───── SOURCE INFORMATION

Lemma ext_equiv_trans (x y z : ext) : ext_equiv x y -> ext_equiv y z -> ext_equiv x z.
Proof.
  destruct x, y, z; simpl; try tauto. intros E1 E2. rewrite E1. exact E2.
Qed.

Lemma ext_add_equiv (x y : ext) (c d : Q) :
  ext_equiv x y -> c == d -> ext_equiv (ext_add x c) (ext_add y d).
Proof.
  destruct x, y; simpl; try tauto. intros E1 E2. rewrite E1, E2. reflexivity.
Qed.

Section SortOrder.
(** A sort order: some arrangement of the indices [0 .. n-1]. *)
Variable sorted : list nat.
Variable n : nat.
Hypothesis sorted_perm : sorted ≡ₚ seq 0 n.

Lemma sorted_length : length sorted = n.
Proof. rewrite sorted_perm. apply length_seq. Qed.

Lemma sorted_NoDup : NoDup sorted.
Proof. rewrite sorted_perm. apply NoDup_seq. Qed.

Lemma index_at_lookup (k : nat) : (k < n)%nat -> sorted !! k = Some (index_at sorted k).
Proof.
  intros Hk. unfold index_at.
  destruct (lookup_lt_is_Some_2 sorted k) as [j Hj]; [rewrite sorted_length; exact Hk|].
  rewrite Hj. reflexivity.
Qed.

Lemma index_at_bound (k : nat) : (k < n)%nat -> (index_at sorted k < n)%nat.
Proof.
  intros Hk. pose proof (index_at_lookup k Hk) as Hl.
  apply list_elem_of_lookup_2 in Hl.
  apply (elem_of_Permutation_proper _ _ _ sorted_perm) in Hl.
  apply elem_of_seq in Hl. lia.
Qed.
(** ** Paying before completion *)

(** C2.  A payment attempt on a table whose order is not completed is
    refused: [payForOrder] returns after the "not completed yet" message on
    [cerr], without bill or prompt, with maps and files as they were; the
    order record is untouched, and in a world where paid orders are completed
    its [isPaid] flag was and stays [false]. *)
Theorem pay_before_complete_refused (w w1 : World) (tableId : Z) (order : Order) :
  checkOrderAndTableStatus "Enter table number to pay: " w = Ret tableId w1 ->
  orders w !! tableId = Some order ->
  isCompleted order = false ->
  exists w',
    payForOrder w = Ret tt w' /\
    cerr w' = cerr w ++
      [OStr "Order for Table "; OInt tableId; OStr " is not completed yet!"; OEndl;
       OStr ("Please complete the order before payment." +:+ nl); OEndl] /\
    cout w' = cout w1 /\
    same_state w w' /\
    orders w' !! tableId = Some order /\
    (paid_ok w -> isPaid order = false /\
       forall o', orders w' !! tableId = Some o' -> isPaid o' = false).
Proof.
  intros Hc Ho Hdone. eexists. split.
  - eapply payForOrder_not_completed; eassumption.
  - apply checkOrderAndTableStatus_Ret in Hc as (Hs & He & _).
    pose proof Hs as (Ht1 & Ho1 & Hf1 & Hr1 & Hq1). wsimpl.
    split; [now rewrite He, <- app_assoc|]. split; [reflexivity|].
    split; [exact Hs|]. split; [now rewrite Ho1|].
    intros Hok.
    assert (isPaid order = false) as Hp.
    { destruct (isPaid order) eqn:Hp; [|reflexivity].
      rewrite (Hok _ _ Ho Hp) in Hdone. discriminate. }
    split; [exact Hp|]. intros o'. rewrite Ho1, Ho. now intros [= <-].
Qed.
(* ===== verification/Pmm.v ===== *)
(** * Physical page-frame allocator (kernel/src/pmm.c)

    The tables [free_ranges] and [managed_ranges] are arrays with a live
    count in C; here each is the list of its live entries, so that shifting
    entries up or down is inserting into or deleting from the list and the
    count is the length.  A loop over a table is a recursion that carries the
    entries already passed. *)

From stdpp Require Import base numbers list sets strings.
From Stdlib Require Import ZArith Lia.
From S2P Require Import Prelude Boot.

#[local] Open Scope Z_scope.
#[local] Open Scope c_scope.

(** ** Data *)

Definition PMM_PAGE_SIZE : Z := 4096.
Definition PMM_MIN_PHYSICAL : Z := 0x00100000.
Definition PMM_MAX_RANGES : Z := 4096.
Definition PMM_SELF_TEST_MAX : Z := 4096.
Definition PMM_INVALID_FRAME : Z := UINT64_MAX.

Inductive pmm_status_t :=
| PMM_OK | PMM_BAD_ARGUMENT | PMM_NO_MEMORY | PMM_RANGE_CAPACITY
| PMM_INVALID_FREE | PMM_DOUBLE_FREE.

Record pmm_range_t := mk_range { r_start : Z; r_end : Z }.

Record pmm_state := mk_pmm {
  free_ranges : list pmm_range_t;
  managed_ranges : list pmm_range_t;
  total_frames : Z;
  free_frames : Z;
  initialised : bool;
}.

Record pmm_stats_t := mk_pmm_stats {
  s_total_frames : Z;
  s_free_frames : Z;
  s_allocated_frames : Z;
  s_free_range_count : Z;
}.

(** ** Alignment *)

Definition align_down (value : Z) : Z := Z.land value (not64 (PMM_PAGE_SIZE - 1)).

Definition align_up (value : Z) : option Z :=
  let mask := PMM_PAGE_SIZE - 1 in
  if Z.land value mask =? 0 then Some value
  else
    let add := PMM_PAGE_SIZE - Z.land value mask in
    if UINT64_MAX - value <? add then None else Some (value +₆₄ add).

(** ** The free-range table *)

(** [while (pos < free_range_count && free_ranges[pos].start < start) pos++] *)
Fixpoint find_pos (l : list pmm_range_t) (start : Z) : nat :=
  match l with
  | [] => O
  | r :: l => if r_start r <? start then S (find_pos l start) else O
  end.

(** The second loop of [insert_free_range]: [cur] is [free_ranges[pos]] and
    [rest] are the entries after it; an entry that touches [cur] is merged
    into it and erased. *)
Fixpoint merge_following (cur : pmm_range_t) (rest : list pmm_range_t) :
    list pmm_range_t :=
  match rest with
  | [] => [cur]
  | n :: rest' =>
      if r_start n <=? r_end cur then
        merge_following
          (if r_end cur <? r_end n then mk_range (r_start cur) (r_end n) else cur)
          rest'
      else cur :: rest
  end.

Definition insert_free_range (l : list pmm_range_t) (start end_ : Z) :
    pmm_status_t * list pmm_range_t :=
  if end_ <=? start then (PMM_OK, l)
  else
    let pos := find_pos l start in
    if PMM_MAX_RANGES <=? zlen l then (PMM_RANGE_CAPACITY, l)
    else
      let new := mk_range start end_ in
      let before := take pos l in
      let after := drop pos l in
      match last before with
      | Some prev =>
          if r_start new <=? r_end prev then
            let prev' :=
              if r_end prev <? r_end new then mk_range (r_start prev) (r_end new)
              else prev in
            (PMM_OK, take (pos - 1) l ++ merge_following prev' after)
          else (PMM_OK, before ++ merge_following new after)
      | None => (PMM_OK, before ++ merge_following new after)
      end.

(** The loop of [remove_interval]; [done_] are the entries below index [i]. *)
Fixpoint remove_loop (done_ l : list pmm_range_t) (start end_ : Z) :
    pmm_status_t * list pmm_range_t :=
  match l with
  | [] => (PMM_OK, done_)
  | r :: l' =>
      if (end_ <=? r_start r) || (r_end r <=? start) then
        remove_loop (done_ ++ [r]) l' start end_
      else if (start <=? r_start r) && (r_end r <=? end_) then
        remove_loop done_ l' start end_
      else if start <=? r_start r then
        remove_loop
          (done_ ++ [mk_range (if end_ <? r_end r then end_ else r_end r) (r_end r)])
          l' start end_
      else if r_end r <=? end_ then
        remove_loop (done_ ++ [mk_range (r_start r) start]) l' start end_
      else if PMM_MAX_RANGES <=? zlen (done_ ++ l) then
        (PMM_RANGE_CAPACITY, done_ ++ l)
      else
        remove_loop (done_ ++ [mk_range (r_start r) start; mk_range end_ (r_end r)])
          l' start end_
  end.

Definition remove_interval (l : list pmm_range_t) (start end_ : Z) :
    pmm_status_t * list pmm_range_t :=
  if end_ <=? start then (PMM_OK, l) else remove_loop [] l start end_.

Definition contains_frame (frame : Z) (r : pmm_range_t) : bool :=
  (r_start r <=? frame) && (PMM_PAGE_SIZE <=? UINT64_MAX - frame) &&
  (frame +₆₄ PMM_PAGE_SIZE <=? r_end r).

Definition frame_is_managed (s : pmm_state) (frame : Z) : bool :=
  existsb (contains_frame frame) (managed_ranges s).

Definition frame_is_free (s : pmm_state) (frame : Z) : bool :=
  existsb (contains_frame frame) (free_ranges s).

(** ** pmm_init *)

(** The first loop: usable regions, clipped and page aligned, are added. *)
Fixpoint add_usable (limit : Z) (rs : list boot_memory_region_t)
    (l : list pmm_range_t) : pmm_status_t * list pmm_range_t :=
  match rs with
  | [] => (PMM_OK, l)
  | region :: rs =>
      if negb (bool_decide (type_ region = BOOT_MEMORY_USABLE)) ||
         (length_ region =? 0) then add_usable limit rs l
      else if UINT64_MAX - base region <? length_ region then (PMM_BAD_ARGUMENT, l)
      else
        let start := if base region <? PMM_MIN_PHYSICAL then PMM_MIN_PHYSICAL
                     else base region in
        let end_ := base region +₆₄ length_ region in
        let end_ := if limit <? end_ then limit else end_ in
        match align_up start with
        | None => add_usable limit rs l
        | Some start =>
            let end_ := align_down end_ in
            if end_ <=? start then add_usable limit rs l
            else
              match insert_free_range l start end_ with
              | (PMM_OK, l') => add_usable limit rs l'
              | (status, l') => (status, l')
              end
        end
  end.

(** The second loop: every other region is removed, rounded outwards. *)
Fixpoint remove_reserved (rs : list boot_memory_region_t)
    (l : list pmm_range_t) : pmm_status_t * list pmm_range_t :=
  match rs with
  | [] => (PMM_OK, l)
  | region :: rs =>
      if bool_decide (type_ region = BOOT_MEMORY_USABLE) || (length_ region =? 0)
      then remove_reserved rs l
      else if UINT64_MAX - base region <? length_ region then (PMM_BAD_ARGUMENT, l)
      else
        let start := align_down (base region) in
        let end_ := match align_up (base region +₆₄ length_ region) with
                    | Some e => e
                    | None => align_down UINT64_MAX
                    end in
        match remove_interval l start end_ with
        | (PMM_OK, l') => remove_reserved rs l'
        | (status, l') => (status, l')
        end
  end.

(** The two blocks that take out the kernel image and the framebuffer. *)
Definition remove_span (start end_ : Z) (l : list pmm_range_t) :
    pmm_status_t * list pmm_range_t :=
  if start <? end_ then
    match align_up end_ with
    | None => (PMM_BAD_ARGUMENT, l)
    | Some e => remove_interval l (align_down start) e
    end
  else (PMM_OK, l).

Definition count_frames (l : list pmm_range_t) : Z :=
  fold_left (fun acc r => acc +₆₄ (r_end r -₆₄ r_start r) / PMM_PAGE_SIZE) l 0.

Definition pmm_empty (l : list pmm_range_t) : pmm_state := mk_pmm l [] 0 0 false.

Definition pmm_init (boot : option boot_context_t) : pmm_status_t * pmm_state :=
  match boot with
  | None => (PMM_BAD_ARGUMENT, pmm_empty [])
  | Some boot =>
      if (memory_map_count boot =? 0) ||
         (BOOT_MEMORY_MAX_ENTRIES <? memory_map_count boot) ||
         (physical_memory_limit boot <=? PMM_MIN_PHYSICAL)
      then (PMM_BAD_ARGUMENT, pmm_empty [])
      else
        match add_usable (physical_memory_limit boot) (regions boot) [] with
        | (PMM_OK, l1) =>
            if zlen l1 =? 0 then (PMM_NO_MEMORY, pmm_empty l1)
            else
              match remove_reserved (regions boot) l1 with
              | (PMM_OK, l2) =>
                  match remove_span (kernel_phys_start boot) (kernel_phys_end boot) l2 with
                  | (PMM_OK, l3) =>
                      match remove_span (framebuffer_phys_start boot)
                              (framebuffer_phys_end boot) l3 with
                      | (PMM_OK, l4) =>
                          if zlen l4 =? 0 then (PMM_NO_MEMORY, pmm_empty l4)
                          else
                            let total := count_frames l4 in
                            (PMM_OK, mk_pmm l4 l4 total total true)
                      | (status, l4) => (status, pmm_empty l4)
                      end
                  | (status, l3) => (status, pmm_empty l3)
                  end
              | (status, l2) => (status, pmm_empty l2)
              end
        | (status, l1) => (status, pmm_empty l1)
        end
  end.

(** ** Allocation and release *)

(** The loop of [pmm_alloc_frames]: first fit. *)
Fixpoint alloc_loop (done_ l : list pmm_range_t) (bytes : Z) :
    option (Z * list pmm_range_t) :=
  match l with
  | [] => None
  | r :: l' =>
      let available := r_end r -₆₄ r_start r in
      if available <? bytes then alloc_loop (done_ ++ [r]) l' bytes
      else
        let frame := r_start r in
        let start' := r_start r +₆₄ bytes in
        if start' =? r_end r then Some (frame, done_ ++ l')
        else Some (frame, done_ ++ mk_range start' (r_end r) :: l')
  end.

Definition pmm_alloc_frames (s : pmm_state) (frame_count : Z) : Z * pmm_state :=
  if negb (initialised s) || (frame_count =? 0) || (free_frames s <? frame_count)
  then (PMM_INVALID_FRAME, s)
  else
    let bytes := frame_count *₆₄ PMM_PAGE_SIZE in
    match alloc_loop [] (free_ranges s) bytes with
    | None => (PMM_INVALID_FRAME, s)
    | Some (frame, l) =>
        (frame, mk_pmm l (managed_ranges s) (total_frames s)
                  (free_frames s -₆₄ frame_count) (initialised s))
    end.

Definition pmm_alloc_frame (s : pmm_state) : Z * pmm_state := pmm_alloc_frames s 1.

(** The loop that checks every frame of a release; [n] frames are left. *)
Fixpoint check_frames (s : pmm_state) (n : nat) (current : Z) : pmm_status_t :=
  match n with
  | O => PMM_OK
  | S n =>
      if negb (frame_is_managed s current) then PMM_INVALID_FREE
      else if frame_is_free s current then PMM_DOUBLE_FREE
      else check_frames s n (current +₆₄ PMM_PAGE_SIZE)
  end.

Definition pmm_free_frames (s : pmm_state) (frame frame_count : Z) :
    pmm_status_t * pmm_state :=
  if negb (initialised s) || (frame_count =? 0) ||
     negb (Z.land frame (PMM_PAGE_SIZE - 1) =? 0)
  then (PMM_INVALID_FREE, s)
  else
    let bytes := frame_count *₆₄ PMM_PAGE_SIZE in
    if UINT64_MAX - frame <? bytes then (PMM_INVALID_FREE, s)
    else
      let end_ := frame +₆₄ bytes in
      match check_frames s (Z.to_nat ((end_ - frame) / PMM_PAGE_SIZE)) frame with
      | PMM_OK =>
          match insert_free_range (free_ranges s) frame end_ with
          | (PMM_OK, l) =>
              (PMM_OK, mk_pmm l (managed_ranges s) (total_frames s)
                         (free_frames s +₆₄ frame_count) (initialised s))
          | (status, l) =>
              (status, mk_pmm l (managed_ranges s) (total_frames s)
                         (free_frames s) (initialised s))
          end
      | status => (status, s)
      end.

Definition pmm_free_frame (s : pmm_state) (frame : Z) : pmm_status_t * pmm_state :=
  pmm_free_frames s frame 1.

Definition pmm_stats (s : pmm_state) : pmm_stats_t :=
  mk_pmm_stats (total_frames s) (free_frames s)
    (total_frames s -₆₄ free_frames s) (zlen (free_ranges s)).

(** ** Self test *)

(** Allocates [n] single frames into the array [frames]. *)
Fixpoint self_test_alloc (s : pmm_state) (n : nat) (frames : list Z) :
    option (list Z) * pmm_state :=
  match n with
  | O => (Some frames, s)
  | S n =>
      let '(f, s) := pmm_alloc_frame s in
      if f =? PMM_INVALID_FRAME then (None, s)
      else self_test_alloc s n (frames ++ [f])
  end.

(** Frees a list of frames one by one, stopping at the first failure. *)
Fixpoint self_test_free (s : pmm_state) (frames : list Z) : bool * pmm_state :=
  match frames with
  | [] => (true, s)
  | f :: frames =>
      match pmm_free_frame s f with
      | (PMM_OK, s) => self_test_free s frames
      | (_, s) => (false, s)
      end
  end.

(** The entries at even and at odd indices. *)
Fixpoint evens {A} (l : list A) : list A :=
  match l with [] => [] | [x] => [x] | x :: _ :: l => x :: evens l end.
Definition odds {A} (l : list A) : list A := evens (tail l).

──────────

In the material above, locate the line containing "(status, pmm_empty l3)" and the line containing "Definition pmm_alloc_frames (s". Transcribe exactly those two lines and every line between them, and nothing more.

> TASK SOLUTION
                  | (status, l3) => (status, pmm_empty l3)
                  end
              | (status, l2) => (status, pmm_empty l2)
              end
        | (status, l1) => (status, pmm_empty l1)
        end
  end.

(** ** Allocation and release *)

(** The loop of [pmm_alloc_frames]: first fit. *)
Fixpoint alloc_loop (done_ l : list pmm_range_t) (bytes : Z) :
    option (Z * list pmm_range_t) :=
  match l with
  | [] => None
  | r :: l' =>
      let available := r_end r -₆₄ r_start r in
      if available <? bytes then alloc_loop (done_ ++ [r]) l' bytes
      else
        let frame := r_start r in
        let start' := r_start r +₆₄ bytes in
        if start' =? r_end r then Some (frame, done_ ++ l')
        else Some (frame, done_ ++ mk_range start' (r_end r) :: l')
  end.

Definition pmm_alloc_frames (s : pmm_state) (frame_count : Z) : Z * pmm_state :=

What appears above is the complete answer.